TASK DIRECTIONS => Reproduce, character for character, the entries from their opening line through the line with "which refuses surrogates;".

(Extracted records)
------------

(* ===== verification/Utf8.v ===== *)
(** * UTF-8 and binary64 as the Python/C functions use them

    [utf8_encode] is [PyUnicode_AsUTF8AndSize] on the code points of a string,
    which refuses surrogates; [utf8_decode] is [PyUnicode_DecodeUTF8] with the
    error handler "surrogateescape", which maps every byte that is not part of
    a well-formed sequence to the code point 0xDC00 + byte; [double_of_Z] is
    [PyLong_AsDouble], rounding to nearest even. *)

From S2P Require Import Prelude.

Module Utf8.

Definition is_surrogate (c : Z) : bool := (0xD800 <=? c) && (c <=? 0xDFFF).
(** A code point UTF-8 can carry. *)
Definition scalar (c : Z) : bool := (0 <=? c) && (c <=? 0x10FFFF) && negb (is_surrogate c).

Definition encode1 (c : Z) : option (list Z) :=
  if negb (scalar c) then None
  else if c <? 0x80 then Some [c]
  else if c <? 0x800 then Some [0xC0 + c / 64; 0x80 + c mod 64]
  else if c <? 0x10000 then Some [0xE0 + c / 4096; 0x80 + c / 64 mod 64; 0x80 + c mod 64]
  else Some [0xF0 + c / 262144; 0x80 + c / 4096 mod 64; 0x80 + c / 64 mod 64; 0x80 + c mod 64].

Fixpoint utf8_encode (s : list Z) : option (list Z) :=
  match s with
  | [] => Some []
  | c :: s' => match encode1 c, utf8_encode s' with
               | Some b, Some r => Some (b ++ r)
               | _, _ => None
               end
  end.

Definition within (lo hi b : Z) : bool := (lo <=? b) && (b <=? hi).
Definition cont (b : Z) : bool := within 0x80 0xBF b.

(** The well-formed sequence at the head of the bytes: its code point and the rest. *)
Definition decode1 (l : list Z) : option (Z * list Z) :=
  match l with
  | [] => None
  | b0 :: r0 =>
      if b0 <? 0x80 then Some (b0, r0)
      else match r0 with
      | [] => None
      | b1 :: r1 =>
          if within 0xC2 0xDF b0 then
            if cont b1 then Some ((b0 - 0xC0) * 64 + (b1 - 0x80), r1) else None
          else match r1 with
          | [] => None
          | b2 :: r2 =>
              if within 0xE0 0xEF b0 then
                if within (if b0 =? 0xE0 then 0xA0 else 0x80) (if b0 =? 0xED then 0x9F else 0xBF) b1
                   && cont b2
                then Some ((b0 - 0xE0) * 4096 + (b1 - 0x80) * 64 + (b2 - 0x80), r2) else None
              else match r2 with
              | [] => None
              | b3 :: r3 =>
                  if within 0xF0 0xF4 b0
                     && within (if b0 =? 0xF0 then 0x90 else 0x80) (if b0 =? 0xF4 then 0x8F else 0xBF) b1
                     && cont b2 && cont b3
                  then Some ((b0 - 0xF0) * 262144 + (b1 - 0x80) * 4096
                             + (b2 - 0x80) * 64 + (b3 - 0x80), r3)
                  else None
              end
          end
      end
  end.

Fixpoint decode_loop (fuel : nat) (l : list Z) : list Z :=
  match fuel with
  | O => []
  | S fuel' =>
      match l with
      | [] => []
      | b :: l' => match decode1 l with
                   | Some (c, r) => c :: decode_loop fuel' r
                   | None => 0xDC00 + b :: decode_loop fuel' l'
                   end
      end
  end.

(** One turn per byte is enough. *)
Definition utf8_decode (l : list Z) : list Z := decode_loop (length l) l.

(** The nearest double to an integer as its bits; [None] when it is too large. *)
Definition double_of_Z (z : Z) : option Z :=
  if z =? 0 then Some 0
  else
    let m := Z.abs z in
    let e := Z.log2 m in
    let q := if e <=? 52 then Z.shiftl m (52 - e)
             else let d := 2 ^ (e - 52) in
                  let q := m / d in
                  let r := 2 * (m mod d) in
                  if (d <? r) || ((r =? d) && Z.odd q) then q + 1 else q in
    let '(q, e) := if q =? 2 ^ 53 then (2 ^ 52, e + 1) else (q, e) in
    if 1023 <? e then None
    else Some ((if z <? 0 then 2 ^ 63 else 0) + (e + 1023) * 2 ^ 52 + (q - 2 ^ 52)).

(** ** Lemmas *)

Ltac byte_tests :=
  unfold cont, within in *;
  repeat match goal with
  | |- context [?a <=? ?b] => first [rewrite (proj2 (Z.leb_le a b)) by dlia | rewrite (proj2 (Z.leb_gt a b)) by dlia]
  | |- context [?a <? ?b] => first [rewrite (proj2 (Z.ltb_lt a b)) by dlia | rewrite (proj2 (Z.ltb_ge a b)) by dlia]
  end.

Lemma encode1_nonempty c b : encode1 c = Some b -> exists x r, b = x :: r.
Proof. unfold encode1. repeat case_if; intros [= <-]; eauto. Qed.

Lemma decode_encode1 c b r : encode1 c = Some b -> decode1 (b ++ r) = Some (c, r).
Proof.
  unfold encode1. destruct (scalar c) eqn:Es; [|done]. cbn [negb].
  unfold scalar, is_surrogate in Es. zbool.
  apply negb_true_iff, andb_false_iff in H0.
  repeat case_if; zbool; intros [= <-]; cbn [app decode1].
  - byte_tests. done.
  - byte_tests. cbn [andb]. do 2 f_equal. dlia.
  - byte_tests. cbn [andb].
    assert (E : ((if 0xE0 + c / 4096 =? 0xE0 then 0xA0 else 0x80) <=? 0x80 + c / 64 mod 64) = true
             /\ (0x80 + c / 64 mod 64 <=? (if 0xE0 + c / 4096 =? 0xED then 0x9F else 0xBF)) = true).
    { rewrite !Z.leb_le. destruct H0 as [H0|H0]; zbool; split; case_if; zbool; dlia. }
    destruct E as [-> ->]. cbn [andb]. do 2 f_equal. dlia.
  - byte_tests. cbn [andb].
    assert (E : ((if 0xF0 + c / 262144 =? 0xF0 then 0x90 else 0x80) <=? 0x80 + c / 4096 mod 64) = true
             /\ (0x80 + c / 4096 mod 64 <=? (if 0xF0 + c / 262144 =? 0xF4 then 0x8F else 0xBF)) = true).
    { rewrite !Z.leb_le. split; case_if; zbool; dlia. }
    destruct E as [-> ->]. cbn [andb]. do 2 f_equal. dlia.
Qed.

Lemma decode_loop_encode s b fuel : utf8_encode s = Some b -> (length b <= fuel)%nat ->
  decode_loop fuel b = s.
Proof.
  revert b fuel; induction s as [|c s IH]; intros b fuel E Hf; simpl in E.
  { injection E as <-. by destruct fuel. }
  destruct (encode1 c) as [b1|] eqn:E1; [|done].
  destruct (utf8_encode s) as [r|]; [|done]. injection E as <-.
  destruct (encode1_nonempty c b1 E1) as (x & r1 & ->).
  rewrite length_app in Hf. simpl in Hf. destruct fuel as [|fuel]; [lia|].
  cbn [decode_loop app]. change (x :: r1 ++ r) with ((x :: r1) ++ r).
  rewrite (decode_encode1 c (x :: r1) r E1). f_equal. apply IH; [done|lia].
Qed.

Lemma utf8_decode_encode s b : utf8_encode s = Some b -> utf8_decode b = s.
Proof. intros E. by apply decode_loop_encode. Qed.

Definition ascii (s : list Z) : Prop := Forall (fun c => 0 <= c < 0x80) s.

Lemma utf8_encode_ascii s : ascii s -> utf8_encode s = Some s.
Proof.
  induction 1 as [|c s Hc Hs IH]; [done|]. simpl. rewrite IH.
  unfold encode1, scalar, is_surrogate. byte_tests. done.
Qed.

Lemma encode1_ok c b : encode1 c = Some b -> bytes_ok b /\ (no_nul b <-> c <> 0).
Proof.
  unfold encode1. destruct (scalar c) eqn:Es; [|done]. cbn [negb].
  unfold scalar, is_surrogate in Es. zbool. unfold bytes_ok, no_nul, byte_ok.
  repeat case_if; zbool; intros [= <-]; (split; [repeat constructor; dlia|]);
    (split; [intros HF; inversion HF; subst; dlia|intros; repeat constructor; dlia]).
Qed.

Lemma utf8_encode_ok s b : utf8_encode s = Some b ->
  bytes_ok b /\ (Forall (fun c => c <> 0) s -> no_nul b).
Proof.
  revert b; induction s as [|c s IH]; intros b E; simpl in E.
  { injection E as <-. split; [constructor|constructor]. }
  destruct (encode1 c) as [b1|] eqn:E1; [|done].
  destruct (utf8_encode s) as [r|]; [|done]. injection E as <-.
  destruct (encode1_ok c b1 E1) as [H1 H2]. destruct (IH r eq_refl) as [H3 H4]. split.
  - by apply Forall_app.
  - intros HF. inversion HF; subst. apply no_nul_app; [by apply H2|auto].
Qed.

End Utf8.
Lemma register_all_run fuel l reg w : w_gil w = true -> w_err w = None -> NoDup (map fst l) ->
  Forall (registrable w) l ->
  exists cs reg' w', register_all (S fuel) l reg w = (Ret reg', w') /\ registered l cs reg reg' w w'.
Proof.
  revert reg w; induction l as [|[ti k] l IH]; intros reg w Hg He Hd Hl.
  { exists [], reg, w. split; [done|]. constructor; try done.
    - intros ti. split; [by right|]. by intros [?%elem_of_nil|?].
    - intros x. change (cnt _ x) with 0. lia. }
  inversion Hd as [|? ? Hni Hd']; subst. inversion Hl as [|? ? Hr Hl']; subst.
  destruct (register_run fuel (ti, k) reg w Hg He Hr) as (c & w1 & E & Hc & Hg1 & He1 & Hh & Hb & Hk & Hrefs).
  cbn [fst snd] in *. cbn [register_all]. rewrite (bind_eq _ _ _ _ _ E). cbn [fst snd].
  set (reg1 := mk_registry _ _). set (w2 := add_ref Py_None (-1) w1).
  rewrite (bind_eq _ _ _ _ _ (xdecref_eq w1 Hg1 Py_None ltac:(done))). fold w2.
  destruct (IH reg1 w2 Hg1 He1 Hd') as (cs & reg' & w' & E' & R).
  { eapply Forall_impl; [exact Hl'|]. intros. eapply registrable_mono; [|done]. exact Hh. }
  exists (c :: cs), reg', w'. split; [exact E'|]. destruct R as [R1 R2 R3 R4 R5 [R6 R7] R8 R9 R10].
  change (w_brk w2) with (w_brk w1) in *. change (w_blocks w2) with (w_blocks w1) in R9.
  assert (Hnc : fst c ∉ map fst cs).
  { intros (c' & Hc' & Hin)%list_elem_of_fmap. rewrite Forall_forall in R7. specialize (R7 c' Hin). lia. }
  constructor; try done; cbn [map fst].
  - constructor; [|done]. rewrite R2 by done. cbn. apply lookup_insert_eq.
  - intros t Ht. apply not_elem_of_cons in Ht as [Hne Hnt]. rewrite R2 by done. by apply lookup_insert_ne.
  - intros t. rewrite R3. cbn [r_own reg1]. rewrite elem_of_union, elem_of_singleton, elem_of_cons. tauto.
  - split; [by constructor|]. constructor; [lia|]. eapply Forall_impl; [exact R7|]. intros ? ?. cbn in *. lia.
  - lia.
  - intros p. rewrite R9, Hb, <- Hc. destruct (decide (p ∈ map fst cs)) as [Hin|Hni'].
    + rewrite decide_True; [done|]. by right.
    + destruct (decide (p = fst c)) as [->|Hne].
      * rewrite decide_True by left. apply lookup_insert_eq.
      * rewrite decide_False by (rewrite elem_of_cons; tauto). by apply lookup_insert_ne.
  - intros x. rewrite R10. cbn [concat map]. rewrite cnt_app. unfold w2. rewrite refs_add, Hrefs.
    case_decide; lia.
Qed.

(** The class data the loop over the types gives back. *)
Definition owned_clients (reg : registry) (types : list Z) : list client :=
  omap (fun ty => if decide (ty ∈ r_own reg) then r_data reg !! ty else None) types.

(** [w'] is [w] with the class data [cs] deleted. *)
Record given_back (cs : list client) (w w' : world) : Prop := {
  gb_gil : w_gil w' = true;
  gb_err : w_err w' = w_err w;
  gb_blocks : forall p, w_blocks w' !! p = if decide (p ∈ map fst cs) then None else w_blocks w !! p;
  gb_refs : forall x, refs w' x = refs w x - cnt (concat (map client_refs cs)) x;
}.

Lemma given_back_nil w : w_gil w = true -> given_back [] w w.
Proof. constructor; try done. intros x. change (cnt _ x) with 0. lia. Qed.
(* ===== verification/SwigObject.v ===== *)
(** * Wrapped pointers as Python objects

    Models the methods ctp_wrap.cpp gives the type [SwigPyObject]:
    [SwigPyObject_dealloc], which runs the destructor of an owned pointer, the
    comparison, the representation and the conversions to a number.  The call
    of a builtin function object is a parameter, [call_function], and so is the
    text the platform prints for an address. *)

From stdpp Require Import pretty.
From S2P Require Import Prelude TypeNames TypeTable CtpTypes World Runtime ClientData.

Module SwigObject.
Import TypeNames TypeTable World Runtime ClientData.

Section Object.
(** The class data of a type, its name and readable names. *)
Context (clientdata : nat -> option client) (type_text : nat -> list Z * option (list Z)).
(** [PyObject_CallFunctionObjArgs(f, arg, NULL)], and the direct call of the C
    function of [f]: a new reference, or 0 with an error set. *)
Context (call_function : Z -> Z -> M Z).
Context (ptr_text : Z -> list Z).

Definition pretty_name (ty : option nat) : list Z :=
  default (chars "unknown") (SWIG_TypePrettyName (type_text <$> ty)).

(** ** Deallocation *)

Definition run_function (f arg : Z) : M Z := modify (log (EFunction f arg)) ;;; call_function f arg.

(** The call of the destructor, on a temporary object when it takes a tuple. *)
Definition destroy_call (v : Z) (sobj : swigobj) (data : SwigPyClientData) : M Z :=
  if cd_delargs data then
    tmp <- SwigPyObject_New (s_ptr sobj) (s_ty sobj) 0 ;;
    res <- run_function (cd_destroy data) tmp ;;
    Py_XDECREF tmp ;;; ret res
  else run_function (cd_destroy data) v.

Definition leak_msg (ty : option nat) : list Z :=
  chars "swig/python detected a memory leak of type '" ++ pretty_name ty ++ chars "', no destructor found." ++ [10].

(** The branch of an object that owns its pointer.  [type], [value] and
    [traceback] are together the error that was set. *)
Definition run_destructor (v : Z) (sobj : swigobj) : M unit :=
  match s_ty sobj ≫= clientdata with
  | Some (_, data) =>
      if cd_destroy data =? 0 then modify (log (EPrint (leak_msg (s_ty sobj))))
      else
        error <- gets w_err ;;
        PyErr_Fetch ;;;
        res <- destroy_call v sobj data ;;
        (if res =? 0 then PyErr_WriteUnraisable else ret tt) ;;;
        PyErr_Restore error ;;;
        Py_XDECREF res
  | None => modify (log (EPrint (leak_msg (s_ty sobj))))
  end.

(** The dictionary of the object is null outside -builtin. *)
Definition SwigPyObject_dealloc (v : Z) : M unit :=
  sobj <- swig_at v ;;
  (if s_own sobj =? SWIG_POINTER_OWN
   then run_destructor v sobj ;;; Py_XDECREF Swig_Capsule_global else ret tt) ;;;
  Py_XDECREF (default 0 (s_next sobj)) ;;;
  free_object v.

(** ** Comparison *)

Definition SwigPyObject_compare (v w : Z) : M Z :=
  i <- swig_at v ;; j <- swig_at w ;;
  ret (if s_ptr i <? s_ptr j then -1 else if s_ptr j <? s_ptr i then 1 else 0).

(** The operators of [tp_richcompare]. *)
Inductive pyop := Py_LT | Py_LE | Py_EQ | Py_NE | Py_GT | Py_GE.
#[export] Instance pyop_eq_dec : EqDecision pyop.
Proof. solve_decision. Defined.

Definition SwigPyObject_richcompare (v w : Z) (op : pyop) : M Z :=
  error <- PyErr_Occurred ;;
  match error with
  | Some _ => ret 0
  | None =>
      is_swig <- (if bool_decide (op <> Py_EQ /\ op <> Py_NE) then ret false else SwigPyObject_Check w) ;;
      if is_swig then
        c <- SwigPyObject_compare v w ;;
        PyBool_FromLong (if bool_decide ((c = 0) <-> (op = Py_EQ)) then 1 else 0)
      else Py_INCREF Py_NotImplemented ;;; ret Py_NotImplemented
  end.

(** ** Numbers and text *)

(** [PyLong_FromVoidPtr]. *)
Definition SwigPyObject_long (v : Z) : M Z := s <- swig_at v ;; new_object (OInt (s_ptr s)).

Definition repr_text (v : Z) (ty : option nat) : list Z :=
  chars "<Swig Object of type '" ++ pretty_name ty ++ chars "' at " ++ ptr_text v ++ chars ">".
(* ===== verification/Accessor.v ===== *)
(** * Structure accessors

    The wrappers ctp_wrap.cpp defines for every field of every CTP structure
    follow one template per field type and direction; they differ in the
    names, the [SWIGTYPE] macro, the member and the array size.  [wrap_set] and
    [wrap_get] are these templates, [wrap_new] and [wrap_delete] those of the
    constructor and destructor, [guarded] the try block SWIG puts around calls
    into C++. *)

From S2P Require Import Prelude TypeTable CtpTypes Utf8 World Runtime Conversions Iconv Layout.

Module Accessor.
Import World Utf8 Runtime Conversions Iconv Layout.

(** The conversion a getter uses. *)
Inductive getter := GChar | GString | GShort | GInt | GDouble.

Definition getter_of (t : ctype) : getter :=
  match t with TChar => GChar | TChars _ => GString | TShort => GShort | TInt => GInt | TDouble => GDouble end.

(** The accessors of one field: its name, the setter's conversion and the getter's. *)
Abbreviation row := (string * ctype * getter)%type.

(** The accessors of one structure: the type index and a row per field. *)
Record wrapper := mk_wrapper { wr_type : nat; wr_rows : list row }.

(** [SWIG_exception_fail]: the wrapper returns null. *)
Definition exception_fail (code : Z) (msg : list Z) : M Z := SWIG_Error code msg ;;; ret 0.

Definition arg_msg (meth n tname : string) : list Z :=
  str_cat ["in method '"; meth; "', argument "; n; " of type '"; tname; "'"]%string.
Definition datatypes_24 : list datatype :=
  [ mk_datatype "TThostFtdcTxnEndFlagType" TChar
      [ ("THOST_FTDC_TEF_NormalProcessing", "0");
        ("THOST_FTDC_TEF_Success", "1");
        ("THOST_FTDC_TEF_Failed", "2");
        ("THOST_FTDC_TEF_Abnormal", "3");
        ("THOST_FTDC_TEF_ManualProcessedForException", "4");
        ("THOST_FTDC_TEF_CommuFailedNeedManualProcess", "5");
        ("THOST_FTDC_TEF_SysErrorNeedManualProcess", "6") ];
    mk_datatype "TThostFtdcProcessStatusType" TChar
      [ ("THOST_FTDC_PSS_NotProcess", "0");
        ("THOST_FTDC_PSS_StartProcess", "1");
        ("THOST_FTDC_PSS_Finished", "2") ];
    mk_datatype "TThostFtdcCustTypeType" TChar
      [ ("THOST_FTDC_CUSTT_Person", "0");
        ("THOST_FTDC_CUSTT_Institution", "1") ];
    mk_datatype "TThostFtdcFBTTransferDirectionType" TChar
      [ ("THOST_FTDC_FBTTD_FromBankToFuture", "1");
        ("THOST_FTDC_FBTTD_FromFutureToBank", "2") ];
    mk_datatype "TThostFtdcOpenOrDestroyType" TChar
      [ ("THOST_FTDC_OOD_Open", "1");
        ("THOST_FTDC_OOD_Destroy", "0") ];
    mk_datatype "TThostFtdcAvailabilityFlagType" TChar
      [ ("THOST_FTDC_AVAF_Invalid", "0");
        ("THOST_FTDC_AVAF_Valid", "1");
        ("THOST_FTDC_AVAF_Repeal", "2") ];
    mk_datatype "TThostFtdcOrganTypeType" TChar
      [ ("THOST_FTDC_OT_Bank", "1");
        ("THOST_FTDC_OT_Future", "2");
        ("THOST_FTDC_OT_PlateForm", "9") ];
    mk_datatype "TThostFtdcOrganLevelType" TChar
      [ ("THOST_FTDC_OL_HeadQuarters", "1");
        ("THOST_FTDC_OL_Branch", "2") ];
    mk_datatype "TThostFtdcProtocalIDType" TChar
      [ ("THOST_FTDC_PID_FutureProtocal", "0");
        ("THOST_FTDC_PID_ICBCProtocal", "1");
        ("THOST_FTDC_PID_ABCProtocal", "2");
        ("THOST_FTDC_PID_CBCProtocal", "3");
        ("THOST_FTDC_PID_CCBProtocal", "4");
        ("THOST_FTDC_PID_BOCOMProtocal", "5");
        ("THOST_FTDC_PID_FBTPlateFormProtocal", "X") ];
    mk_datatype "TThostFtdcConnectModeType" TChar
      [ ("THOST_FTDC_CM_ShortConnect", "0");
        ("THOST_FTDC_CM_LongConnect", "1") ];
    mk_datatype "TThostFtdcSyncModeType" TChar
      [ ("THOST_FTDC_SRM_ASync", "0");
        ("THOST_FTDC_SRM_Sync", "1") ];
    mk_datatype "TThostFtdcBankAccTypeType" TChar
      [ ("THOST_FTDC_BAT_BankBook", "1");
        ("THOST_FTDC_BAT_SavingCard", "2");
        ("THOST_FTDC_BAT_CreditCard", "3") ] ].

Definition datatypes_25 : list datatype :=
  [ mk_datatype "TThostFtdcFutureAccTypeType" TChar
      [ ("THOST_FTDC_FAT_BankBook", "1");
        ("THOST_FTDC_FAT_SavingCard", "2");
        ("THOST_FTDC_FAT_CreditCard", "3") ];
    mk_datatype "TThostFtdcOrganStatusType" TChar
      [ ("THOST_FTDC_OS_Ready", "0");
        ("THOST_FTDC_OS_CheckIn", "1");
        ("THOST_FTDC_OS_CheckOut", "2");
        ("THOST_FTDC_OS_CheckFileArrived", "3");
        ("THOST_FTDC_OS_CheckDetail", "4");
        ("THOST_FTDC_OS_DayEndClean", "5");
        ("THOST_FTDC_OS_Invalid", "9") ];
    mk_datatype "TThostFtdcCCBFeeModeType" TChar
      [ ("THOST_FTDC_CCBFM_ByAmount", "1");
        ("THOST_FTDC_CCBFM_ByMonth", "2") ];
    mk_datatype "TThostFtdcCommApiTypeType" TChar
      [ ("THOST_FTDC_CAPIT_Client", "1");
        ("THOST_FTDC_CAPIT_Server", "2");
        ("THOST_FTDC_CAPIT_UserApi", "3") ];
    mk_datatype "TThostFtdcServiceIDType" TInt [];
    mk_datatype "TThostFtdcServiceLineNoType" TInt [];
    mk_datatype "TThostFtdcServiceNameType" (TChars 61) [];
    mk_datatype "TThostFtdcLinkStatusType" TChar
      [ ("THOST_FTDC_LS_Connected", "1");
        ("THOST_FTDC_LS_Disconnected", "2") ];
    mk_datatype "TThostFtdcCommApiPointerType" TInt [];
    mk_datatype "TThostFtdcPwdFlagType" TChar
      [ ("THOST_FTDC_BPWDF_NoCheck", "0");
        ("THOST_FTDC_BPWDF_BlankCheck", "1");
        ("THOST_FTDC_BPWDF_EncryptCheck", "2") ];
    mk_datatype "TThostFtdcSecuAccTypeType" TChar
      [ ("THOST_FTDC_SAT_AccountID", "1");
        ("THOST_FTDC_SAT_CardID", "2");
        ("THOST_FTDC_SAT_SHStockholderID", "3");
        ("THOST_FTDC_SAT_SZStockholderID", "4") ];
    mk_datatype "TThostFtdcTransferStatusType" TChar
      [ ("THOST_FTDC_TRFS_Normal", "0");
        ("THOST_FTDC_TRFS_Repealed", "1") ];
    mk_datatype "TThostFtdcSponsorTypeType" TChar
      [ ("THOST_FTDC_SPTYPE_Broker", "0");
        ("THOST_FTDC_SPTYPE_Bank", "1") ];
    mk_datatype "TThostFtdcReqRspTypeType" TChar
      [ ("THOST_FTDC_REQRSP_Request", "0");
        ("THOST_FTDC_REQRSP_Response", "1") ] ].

------------

WORKED SOLUTION =>
(* ===== verification/Utf8.v ===== *)
(** * UTF-8 and binary64 as the Python/C functions use them

    [utf8_encode] is [PyUnicode_AsUTF8AndSize] on the code points of a string,
    which refuses surrogates; [utf8_decode] is [PyUnicode_DecodeUTF8] with the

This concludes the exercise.